200 – Using a local government service catalogue.

Posted by Colin Weatherby                                                                                                                         700 words

menu

Some time ago I discussed how to create a local government service catalogue. The process was simple and effective in describing services in customers’ terms and linking services to cost centres in the budget and those responsible for the cost centres. You might ask, what else needs to be done? Well, for the service catalogue to be really useful it needs to be linked to the organisational planning processes. Here’s how that can be done.

To begin, it is a good idea to test the service catalogue with the community. I have heard of a council using it to lead discussion with ‘peoples’ panels’ about the services delivered, how rates can best be spent, and whether or not the council should seek an exemption from the municipal rate cap being imposed in Victoria. If the community can relate to the services described in the catalogue and understand what they involve, it is likely that you have got the catalogue right. It doesn’t mean that it can’t be further improved, but it is a good start.

The next step is to link the service catalogue to the traditional ‘business unit by business unit’ planning that occurs in local government. Typically, the business unit or departmental business plans contain service descriptions. Once you have a service catalogue, these service descriptions need to match the services in the catalogue and then describe the role that the department plays in delivering each service. At the moment, most councils plans this way:

department planning

Each department documents their annual business plan and then participates in delivering a range of services (after all, services are only produced by cross organisational processes) by relying on past practice and local knowledge to ensure that their effort is well directed. Usually the services themselves are not described or documented. You have to just know what they are.  It is really only luck or the result of stable teams when a service delivered by multiple departments is delivered consistently well.

Usually, reliable and consistent delivery to an expected standard happens when all parts of the service are delivered by one department. As a result, many councils are structured to integrate delivery of high risk services within one department or one division.

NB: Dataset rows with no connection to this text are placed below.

(** The GPU blocks of a key that are not skipped, with their positions. *)
Definition key_blocks c (st : RequestGroupState) (i : Z) : result (list (Z * nat)) :=
  let factor := block_size_factor (config c) in
  ids ← mapR (λ j, bid ← py_get (block_ids st) j; Ok (j, bid)) (py_range (i * factor) (i * factor + factor));
  Ok (filter (λ x, x.2 ≠ 0%nat) ids).
(** The blocks of a group that a store reads, and its new state. *)
Definition store_group c (tokens : Z) (keys_to_store : gset OffloadKey) (x : GroupOffloadConfig * RequestGroupState)
    : result (list (Z * nat) * RequestGroupState) :=
  let '(g, st) := x in
  let num_blocks := tokens / offloaded_block_size g in
  let start := next_stored_block_idx st in
  bs ← mapR (λ y : nat * OffloadKey, if bool_decide (y.2 ∈ keys_to_store) then key_blocks c st (start + Z.of_nat y.1) else Ok [])
         (imap (λ j k, (j, k)) (py_slice (offload_keys st) start num_blocks));
  Ok (concat bs, put_next_stored_block_idx num_blocks st).

Definition sliding_group (g : GroupOffloadConfig) : bool := bool_decide (sliding_window_size_in_blocks g ≠ None).

(** The job of an accepted store. *)
Definition start_store_job c (req_id : string) (rs : RequestOffloadState) (tokens : Z) (out : PrepareStoreOutput)
    : result (Z * TransferJob * connector) :=
  let keys : gset OffloadKey := list_to_set (keys_to_store out) in
  let rows := zip (kv_group_configs (config c)) (group_states rs) in
  groups ← mapR (store_group c tokens keys) rows;
  let ids := (λ x : list (Z * nat) * RequestGroupState, x.1.*2) <$> groups in
  let sliding := concat ((λ x : GroupOffloadConfig * list nat, if sliding_group x.1 then x.2 else []) <$> zip (kv_group_configs (config c)) ids) in
  let others := concat ((λ x : GroupOffloadConfig * list nat, if sliding_group x.1 then [] else x.2) <$> zip (kv_group_configs (config c)) ids) in
  src ← GPULoadStoreSpec_init (concat ids) ((λ l, zlen l) <$> ids)
          ((λ x : list (Z * nat) * RequestGroupState, default 0 (head x.1.*1)) <$> groups);
  let '(job_id, c) := _generate_job_id c in
  _ ← (match elements (transfer_jobs rs) with
       | [] => Ok ()
       | j :: _ => job ← of_option KeyError (_jobs c !! j); assert_ (is_store job)
       end);
  let rs := put_transfer_jobs ({[ job_id ]} ∪ transfer_jobs rs)
              (put_group_states (groups.*2 ++ drop (length groups) (group_states rs)) rs) in
  let c := watch_blocks job_id sliding (put_req_status (<[req_id := rs]> (_req_status c)) c) in
  let status := mkJobStatus req_id (num_workers (config c)) keys true (Some others)
                  (match sliding with [] => None | _ => Some sliding end) in
  Ok (job_id, StoreJob req_id src (store_spec out), put_jobs (<[job_id := status]> (_jobs c)) c).

Definition store_request (reqs : string → Request) (x : gmap Z TransferJob * connector) (y : string * Z)
    : result (gmap Z TransferJob * connector) :=
  let '(jobs, c) := x in
  let '(req_id, num_scheduled) := y in
  match _req_status c !! req_id with
  | None => Ok (jobs, c)
  | Some rs =>
      let tokens := num_offloadable_tokens c (reqs req_id) rs num_scheduled in
      keys ← mapR (store_group_keys c tokens) (zip (kv_group_configs (config c)) (group_states rs));
      let advance c :=
        rs ← advance_stored_idx (config c) tokens rs; Ok (jobs, put_req_status (<[req_id := rs]> (_req_status c)) c) in
      match concat keys with
      | [] => advance c
      | new_offload_keys =>
          '(out, m) ← mgr_prepare_store new_offload_keys req_id (manager c);
          let c := put_manager m c in
          match out with
          | None => Ok (jobs, c)
          | Some out =>
              match keys_to_store out with
              | [] => advance c
              | _ =>
                  '(job_id, job, c) ← start_store_job (_touch req_id rs c) req_id rs tokens out;
                  Ok (<[job_id := job]> jobs, c)
              end
          end
      end
  end.
Definition _build_store_jobs (reqs : string → Request) (out : SchedulerOutput) c : result (gmap Z TransferJob * connector) :=
  foldM (store_request reqs) (∅, c) (num_scheduled_tokens out).

Record OffloadingConnectorMetadata := mkMetadata {
  load_jobs : gmap Z TransferJob;
  store_jobs : gmap Z TransferJob;
  jobs_to_flush : gset Z;
}.

(** Jobs of preempted requests. *)
Definition preempted_jobs c (req_id : string) : result (gset Z) :=
  match _req_status c !! req_id with
  | None => Ok ∅
  | Some rs =>
      match elements (transfer_jobs rs) with
      | [] => Ok ∅
      | j :: _ => job ← of_option KeyError (_jobs c !! j); _ ← assert_ (is_store job); Ok (transfer_jobs rs)
      end
  end.
(** Jobs that read a block which was allocated in this step. *)
Definition reallocated_jobs c : gset Z :=
  ⋃ ((λ bid, default ∅ (_block_id_to_pending_jobs c !! bid)) <$> elements (_current_batch_allocated_block_ids c)).

Definition build_connector_meta (reqs : string → Request) (out : SchedulerOutput) c
    : result (OffloadingConnectorMetadata * connector) :=
  c ← _update_req_states reqs out c;
  let c := put_manager (mgr_on_schedule_end (nr_req_id <$> scheduled_new_reqs out) (out_preempted_req_ids out) (manager c)) c in
  preempted ← mapR (preempted_jobs c) (elements (out_preempted_req_ids out));
  let flush := ⋃ preempted ∪ reallocated_jobs c ∪ _current_batch_jobs_to_flush c in
  '(stores, c) ← _build_store_jobs reqs out c;
  Ok (mkMetadata (_current_batch_load_jobs c) stores flush,
      put_current_batch_load_jobs ∅ (put_current_batch_jobs_to_flush ∅ (put_current_batch_allocated_block_ids ∅ c))).

Definition has_pending_push_work c : bool := bool_decide (_jobs c ≠ ∅) || mgr_has_pending_work (manager c).

(** ** Reports of the workers *)

Definition complete_job (reqs : string → Request) c (x : Z * Z) : result connector :=
  let '(job_id, count) := x in
  _ ← assert_ (count >? 0);
  if job_id <? _stale_job_threshold c then Ok c else
  job ← of_option KeyError (_jobs c !! job_id);
  let n := pending_count job - count in
  if n >? 0 then Ok (put_jobs (<[job_id := put_pending_count n job]> (_jobs c)) c) else
  _ ← assert_ (n =? 0);
  rs ← of_option KeyError (_req_status c !! job_req_id job);
  c ← (if is_store job then
         m ← mgr_complete_store (elements (job_keys job)) (job_req_id job) (manager c); Ok (put_manager m c)
       else
         m ← mgr_complete_load (elements (job_keys job)) (job_req_id job) (manager c);
         Ok (put_blocks_being_loaded ((λ s, s ∖ job_keys job) <$> _blocks_being_loaded c) (put_manager m c)));
  let finished := is_finished (reqs (job_req_id job)) in
  c ← (if bool_decide (_block_id_to_pending_jobs c ≠ ∅) then
         c ← _remove_pending_job job_id (sliding_window_block_ids job) c;
         if (finished : bool) then _remove_pending_job job_id (non_sliding_window_block_ids job) c else Ok c
       else Ok c);
  let c := put_jobs (delete job_id (_jobs c)) c in
  _ ← require KeyError (bool_decide (job_id ∈ transfer_jobs rs));
  let rs := put_transfer_jobs (transfer_jobs rs ∖ {[ job_id ]}) rs in
  Ok (put_req_status (if bool_decide (transfer_jobs rs = ∅) && finished then delete (job_req_id job) (_req_status c)
                      else <[job_req_id job := rs]> (_req_status c)) c).
Definition update_connector_output (reqs : string → Request) (completed_jobs : list (Z * Z)) c : result connector :=
  foldM (complete_job reqs) c completed_jobs.

Definition request_finished (req : Request) c : result connector :=
  match _req_status c !! request_id req with
  | None => Ok (put_manager (mgr_on_request_finished (request_id req) (mgr_on_new_request (request_id req) (manager c)).2) c)
  | Some rs =>
      let c := put_manager (mgr_on_request_finished (request_id req) (manager c)) c in
      match elements (transfer_jobs rs) with
      | [] => Ok (put_req_status (delete (request_id req) (_req_status c)) c)
      | jobs => foldM (λ c job_id, job ← of_option KeyError (_jobs c !! job_id);
                        Ok (watch_blocks job_id (default [] (non_sliding_window_block_ids job)) c)) c jobs
      end
  end.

However, not all services can be efficiently integrated into just one functional area. The services that regularly fail or have never been delivered well are usually the responsibility of multiple departments. After all, how does a manager know precisely what is expected of their functional area in delivering cross organisational services? How is their performance measured in terms of their contribution towards the whole service? How do they avoid optimising their part of the process but sub-optimising the whole process?

The solution is to think about planning differently. What if service plans were written before the department plan?

Service planning

Writing service plans is not as difficult as it may appear. If the service catalogue has been created as described in previous posts and the current budget cost centres and their responsible officers have been linked to each service, the responsible officers can then be asked to create the first generation service plan. It shouldn’t be a big job. The plan won’t be perfect but should be reasonably accurate because the responsible officers are the major stakeholders involved in its production. It can be refined in the second generation plan.

The service plans will make the key links to the Council Plan as the political plan of the councillors for their term in office.

Writing the service plans will require some process mapping to understand what each department (or unit within departments) does to contribute to producing the service. The simple way to do this is using ‘swim lane’ process maps. Here is an example.

service planning swim lane

Once you have mapped the tasks, and each department knows what they have to do, they can write a department business plan describing how resources will be allocated for each task. For example, Department 2 has to plan to deliver tasks 2, 3 and 4. There will be alignment of effort across the organisation in producing the value expected by the service recipient.

There are other benefits in this approach. For those councils planning service reviews, the service plan provides the logical focus for the service review. The steps described below (at the times/frequency noted) effectively create and then periodically update the service plans and related department business plans.

service catalogue steps

Service plans align organisational effort and integration with business plans ensures accountability in delivery. This also allows conflicts, duplication and gaps in departmental business plans to be discovered. These are the sources of efficiency and service improvement that must be found if councils are to respond positively to rate capping.